Er weiß nur zu gut, dass das lange Zeit nicht der Fall war. "Ich kannte die Probleme lange nicht und habe mehrere Jahre Genehmigungen erteilt", berichtet der Richter. Das von Kirsch gemeinsam mit Josef Wassermann, dem Leiter der Betreuungsstelle am Landratsamt Garmisch-Partenkirchen, im Jahr 2007 entwickelte Konzept des "Werdenfelser Weges" will eine Alternative zu den bisherigen Entscheidungsprozessen schaffen.

Juristisch geschulte Pflegekräfte

"Unsere Idee ist, dass wir uns Leute mit Pflegeerfahrung suchen, die wir zu Verfahrenspflegern machen statt wie bisher Juristen", erläutert er. Die juristisch geschulten Pflegekräfte gehen bei einem Antrag auf Fixierung in die Einrichtung und diskutieren mit den Pflegekräften und den Angehörigen über den jeweiligen Fall und überlegen Alternativen zur Fixierung.

Zum Schluss gibt der Verfahrenspfleger nach Angaben von Kirsch eine in der Regel mit den Pflegeverantwortlichen und den Angehörigen gemeinsam erarbeitete pflegefachliche Empfehlung ab. "Unser Ziel sind einvernehmliche Lösungen, und das gelingt erstaunlich oft." Zwar geht es immer um den Einzelfall, doch die Initiatoren setzen auf den Lerneffekt. "Wenn ein Verfahrenspfleger zwei bis drei Mal im Haus war, wird es keinen erneuten Antrag geben."

Der "Werdenfelser Weg" wird inzwischen in vielen Regionen beschritten. So haben bundesweit rund 175 Landkreise oder Städte das Konzept umgesetzt oder haben die Umsetzung beschlossen. 100 weitere haben Interesse bekundet. Die bundesweite Vernetzung ist ein wichtiger Teil der Initiative, betont Kirsch. "Inzwischen tauschen sich insgesamt 180 Richter über die Thematik aus." 600 Verfahrenspfleger sind entsprechend geschult worden.

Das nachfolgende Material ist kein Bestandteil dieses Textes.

Lemma log_step_refl T C s : log_step T C s s.
Proof.
  exists (heap_next (sch s)), (free_trec_chunks s), (chunks s), (trecs s).
  split; [lia|]. split; [|done]. destruct s as [[]]; done.
Qed.

Lemma log_step_trans T C T' C' s1 s2 s3 :
  (∀ t, t ∈ T → t ∈ T') → (∀ c, c ∈ C → c ∈ C') →
  log_step T C s1 s2 → log_step T' C' s2 s3 → log_step T' C' s1 s3.
Proof.
  intros HT HC (nx & f & ch & tr & Hn & -> & Ht & Hc) (nx' & f' & ch' & tr' & Hn' & -> & Ht' & Hc').
  exists nx', f', ch', tr'. cbn in *. split; [lia|]. split; [done|]. split.
  - intros t Hin. rewrite Ht', Ht; auto.
  - intros c Hin. rewrite Hc', Hc; auto.
Qed.

Lemma log_step_intro T C s tr ch :
  (∀ t, t ∉ T → tr !! t = trecs s !! t) → (∀ c, c ∉ C → ch !! c = chunks s !! c) →
  log_step T C s (set_trecs tr (set_chunks ch s)).
Proof.
  intros Ht Hc. exists (heap_next (sch s)), (free_trec_chunks s), ch, tr.
  split; [lia|]. split; [|done]. destruct s as [[]]; done.
Qed.

Lemma log_step_write T C s r e x :
  r.1 ∈ C → log_step T C s (write_slot r e x s).
Proof.
  intros Hr. exists (heap_next (sch s)), (free_trec_chunks s), (chunks (write_slot r e x s)), (trecs s).
  split; [lia|]. split; [|split].
  - unfold write_slot. destruct s as [[]]; done.
  - done.
  - intros c Hc. cbn. rewrite lookup_insert_ne; [done|]. by intros E; rewrite E in Hr.
Qed.
Definition write_inv (s s1 : stm) t es qs all l (i : nat) (s2 : stm) : Prop :=
  ∃ tvs sc W, s2 = set_tvars tvs (set_sch sc s1) ∧
    tvs_at (write_fun t all (length es) i) (tvars s) es tvs ∧
    woken l W (sch s) sc ∧ ∀ p, p ∈ W ↔ wakes s es qs all i p.

Definition write_body (t : ptr) (use_read_phase : bool) (r : eref) (_ : unit) : prog stm (unit * bool) :=
  en ← get_entry r;
  let s := e_tvar en in
  when (negb use_read_phase || negb (bool_decide (new_value en = expected_value en)))
    (b ← tvar_is_locked s t;
     ACQ_ASSERT cfg b;;
     unpark_waiters_on gen_no s;;
     when (bool_decide (cfg = STM_FG_LOCKS))
       (upd_tvar s (λ v, tv_set_updates (wrapS 64 (num_updates v + 1)) v));;
     unlock_tvar cfg t s (new_value en) true);;
  b ← tvar_is_locked s t;
  ACQ_ASSERT cfg (negb b);;
  mret (tt, false).

Lemma wp_ACQ_ASSERT b Q s : (cfg = STM_FG_LOCKS → b = true) → Q tt s → wp (ACQ_ASSERT cfg b) Q s.
Proof.
  intros Hb HQ. unfold ACQ_ASSERT. destruct (decide (cfg = STM_FG_LOCKS)); [|by wp_step].
  wp_step; [auto|done].
Qed.

Lemma wp_tvar_is_locked s tv t v Q :
  tvars s !! tv = Some v → Q (bool_decide (current_value v = CTRec t)) s → wp (tvar_is_locked tv t) Q s.
Proof. intros Hv HQ. unfold tvar_is_locked. by do 3 wp_step. Qed.

Lemma acquired_all all e :
  cfg = STM_FG_LOCKS → acquired cfg all e = all || entry_is_update e.
Proof. intros Ec. unfold acquired. by rewrite bool_decide_true. Qed.

(** Wake the waiters of one TVar, then write it. *)
Lemma write_one s s1 t es qs all l i e e1 v tvs sc W Q :
  NoDup (e_tvar <$> es) → es !! i = Some e → same_entry e e1 → tvars s !! e_tvar e = Some v →
  watched s es qs → watchqs s1 = watchqs s → holds_lock cfg s1 t →
  (all || entry_is_update e) = true → (cfg ≠ STM_FG_LOCKS → all = true) →
  tvs_at (write_fun t all (length es) i) (tvars s) es tvs →
  woken l W (sch s) sc → (∀ p, p ∈ W ↔ wakes s es qs all i p) →
  (∀ s2, write_inv s s1 t es qs all l (S i) s2 → tvars s2 !! e_tvar e = Some (committed all e v) → Q tt s2) →
  wp (b ← tvar_is_locked (e_tvar e) t;
      ACQ_ASSERT cfg b;;
      unpark_waiters_on gen_no (e_tvar e);;
      when (bool_decide (cfg = STM_FG_LOCKS))
        (upd_tvar (e_tvar e) (λ v, tv_set_updates (wrapS 64 (num_updates v + 1)) v));;
      unlock_tvar cfg t (e_tvar e) (new_value e) true) Q (set_tvars tvs (set_sch sc s1)).
Proof.
  intros Hnd He Hse Hv Hwd Hwq Hh Hacq Hall Htv Hwk HW HQ.
  assert (i < length es)%nat as Hi by by eapply lookup_lt_Some.
  set (vl := lock_fun cfg t all (length es) i e v).
  assert (tvs !! e_tvar e = Some vl) as Hvl.
  { rewrite (proj1 Htv i e v He Hv). unfold write_fun. by rewrite decide_False by lia. }
  assert (cfg = STM_FG_LOCKS → current_value vl = CTRec t) as Hlk.
  { intros Ec. unfold vl, lock_fun. rewrite decide_True by done. by rewrite acquired_all, Hacq. }
  assert (first_watch_queue_entry vl = first_watch_queue_entry v ∧ num_updates vl = num_updates v) as [Hf Hn].
  { unfold vl, lock_fun. by repeat case_match. }
  destruct (Hwd e v) as [Hwl Hlive]; [by eapply list_elem_of_lookup_2|done|].
  wp_step. eapply wp_tvar_is_locked; [done|]. wp_step. apply wp_ACQ_ASSERT.
  { intros Ec. by apply bool_decide_eq_true, Hlk. }
  wp_step. eapply wp_mono; [eapply (unpark_waiters_ok gen_no _ (l ++ W) (e_tvar e) vl (qs (e_tvar e)))|].
  { done. }
  { destruct Hwl as [lst Hd]. exists lst. cbn. by rewrite Hwq, Hf. }
  { apply Hwk. }
  { cbn. unfold watchers in *. cbn. rewrite Hwq. intros p Hp. apply (woken_live _ _ _ _ p Hwk). by apply Hlive. }
  intros [] s2 (sc' & W' & -> & Hwk' & HW'). cbn in Hwk', HW'.
  assert (∀ Q', Q' tt (set_tvars (<[e_tvar e := committed all e v]> tvs) (set_sch sc' s1)) →
    wp (when (bool_decide (cfg = STM_FG_LOCKS))
        (upd_tvar (e_tvar e) (λ v, tv_set_updates (wrapS 64 (num_updates v + 1)) v));;
      unlock_tvar cfg t (e_tvar e) (new_value e) true) Q' (set_sch sc' (set_tvars tvs (set_sch sc s1)))) as Hw.
  { intros Q' HQ'. unfold committed in HQ'. rewrite Hacq in HQ'. wp_step.
    apply wp_when; intros Ec; [apply bool_decide_eq_true in Ec|apply bool_decide_eq_false in Ec].
    - unfold upd_tvar, upd. do 3 wp_step. eapply wp_unlock; [cbn; apply lookup_insert_eq|done|by intros; cbn; apply Hlk|].
      rewrite orb_true_r. cbn. rewrite insert_insert_eq. unfold tv_set_value, tv_set_updates; cbn.
      rewrite Hf, Hn. rewrite bool_decide_true in HQ' by done. done.
    - eapply wp_unlock; [done|done|done|]. rewrite orb_true_r. cbn.
      unfold tv_set_value; cbn. rewrite Hf, Hn. rewrite bool_decide_false in HQ' by done. done. }
  apply Hw. apply HQ; [|cbn; by rewrite lookup_insert_eq].
  eexists _, sc', (W ++ W'). split; [done|]. split_and!.
  - eapply tvs_at_insert; [done|done|done|exact Htv| |].
    + intros j e2 v2 Hj. unfold write_fun. repeat case_decide; try done; lia.
    + unfold write_fun. by rewrite decide_True by lia.
  - by eapply woken_trans.
  - intros p. rewrite elem_of_app, HW'.
    change (watchers (set_tvars tvs (set_sch sc s1)) (qs (e_tvar e))) with (watchers s1 (qs (e_tvar e))).
    assert (watchers s1 (qs (e_tvar e)) = watchers s (qs (e_tvar e))) as ->.
    { unfold watchers. by rewrite Hwq. }
    rewrite (why_woken _ _ _ _ p Hwk). split.
    + intros [Hin|[Hin Hw2]].
      * apply HW in Hin as (Hst & j & e2 & Hj & ?). split; [done|]. exists j, e2. split; [lia|done].
      * case_decide; [done|]. split; [done|]. exists i, e. split; [lia|done].
    + intros (Hst & j & e2 & Hj & He2 & Ha2 & Hin). destruct (decide (j = i)) as [->|].
      * assert (e2 = e) as -> by congruence. destruct (decide (p ∈ W)); [by left|right; split; [exact Hin|exact Hst]].
      * left. apply HW. split; [done|]. exists j, e2. split; [lia|done].
Qed.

Die positiven Erfahrungen aus der Altenpflege zeigen nach seinen Angaben inzwischen auch in der Behindertenhilfe sowie in psychiatrischen und somatischen Krankenhäusern Wirkung. Seit 2010 gehe die Zahl der Fixierungen bundesweit zurück, berichtet der Jurist. 2013 wurden bundesweit 22.392 dieser Maßnahmen genehmigt.

Das waren 23 Prozent weniger als zwei Jahre zuvor. Das Ziel des "Werdenfelser Weges" sei aber mehr als die Vermeidung von Fixierungen, sagt Kirsch. "Es geht um eine Veränderung der gelebten Pflegekultur."